[Collected data entries]
---

(* ===== verification/ClientProps.v ===== *)
(** * What the client guarantees

    The properties of the client's runs, of the events and Welcomes it accepts, of its
    contacts and of its retries. *)
From S2P Require Import Prelude Bytes Text Postcard PostcardRef Protocol Wire Identifiers Transcripts.
From S2P Require Import Framing Crypto ClientStore ClientContacts ClientMls ClientDelivery ClientSync.
From S2P Require Import ClientTx ClientJournal ClientRuns ClientEngine ClientEnds ClientDemo.

(** ** Runs *)

(** The client that a new process starts with, after an exit or a crash. *)
Definition restarted `{Mls} (c : Client) : Client :=
  MkClient (MkStore (durable (store c)) None None false 0 (new_data_limit (store c))) ∅
    (Writer [] None) [] [] 0 0 0.

Lemma alice_db_inv : journal_inv alice alice_db.
Proof.
  split; simpl; try apply NoDup_nil_2; try (by intros ? ?%not_elem_of_nil).
  by intros ? ? ? ?%not_elem_of_nil.
Qed.

(** Whatever the relay answers, whichever statements fail and wherever a run stops,
    the client's journal stays sound. In the durable tables each room's cursor has been
    reached one settled event after the other, no event above a cursor is settled,
    events are told apart by id and by position and keep the record under which they
    were received, and every message in the history that is not the user's own is an
    applied event of its room by its author. Cursors never move back; received events,
    settled states, verified contacts and identities are never lost or altered; and the
    same holds of what the next process finds. *)
Theorem client_runs_keep_the_journal `{Postcard} `{Sha256} `{Ed25519Signer} `{Mls} user w turns c r c' :
  good user c → run user turns w c = (r, c') →
  good user c' ∧ grows (durable (store c)) (durable (store c')) ∧ good user (restarted c').
Proof.
  intros Hg E. destruct (kept_run user turns w c Hg I) as (Hg' & Hgr & _). rewrite E in Hg', Hgr.
  split_and!; [done..|]. split; [by left|]. apply Hg'.
Qed.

---

All entries should be given again precisely as they appear above.

(* ===== verification/ClientProps.v ===== *)
(** * What the client guarantees

    The properties of the client's runs, of the events and Welcomes it accepts, of its
    contacts and of its retries. *)
From S2P Require Import Prelude Bytes Text Postcard PostcardRef Protocol Wire Identifiers Transcripts.
From S2P Require Import Framing Crypto ClientStore ClientContacts ClientMls ClientDelivery ClientSync.
From S2P Require Import ClientTx ClientJournal ClientRuns ClientEngine ClientEnds ClientDemo.

(** ** Runs *)

(** The client that a new process starts with, after an exit or a crash. *)
Definition restarted `{Mls} (c : Client) : Client :=
  MkClient (MkStore (durable (store c)) None None false 0 (new_data_limit (store c))) ∅
    (Writer [] None) [] [] 0 0 0.

Lemma alice_db_inv : journal_inv alice alice_db.
Proof.
  split; simpl; try apply NoDup_nil_2; try (by intros ? ?%not_elem_of_nil).
  by intros ? ? ? ?%not_elem_of_nil.
Qed.

(** Whatever the relay answers, whichever statements fail and wherever a run stops,
    the client's journal stays sound. In the durable tables each room's cursor has been
    reached one settled event after the other, no event above a cursor is settled,
    events are told apart by id and by position and keep the record under which they
    were received, and every message in the history that is not the user's own is an
    applied event of its room by its author. Cursors never move back; received events,
    settled states, verified contacts and identities are never lost or altered; and the
    same holds of what the next process finds. *)
Theorem client_runs_keep_the_journal `{Postcard} `{Sha256} `{Ed25519Signer} `{Mls} user w turns c r c' :
  good user c → run user turns w c = (r, c') →
  good user c' ∧ grows (durable (store c)) (durable (store c')) ∧ good user (restarted c').
Proof.
  intros Hg E. destruct (kept_run user turns w c Hg I) as (Hg' & Hgr & _). rewrite E in Hg', Hgr.
  split_and!; [done..|]. split; [by left|]. apply Hg'.
Qed.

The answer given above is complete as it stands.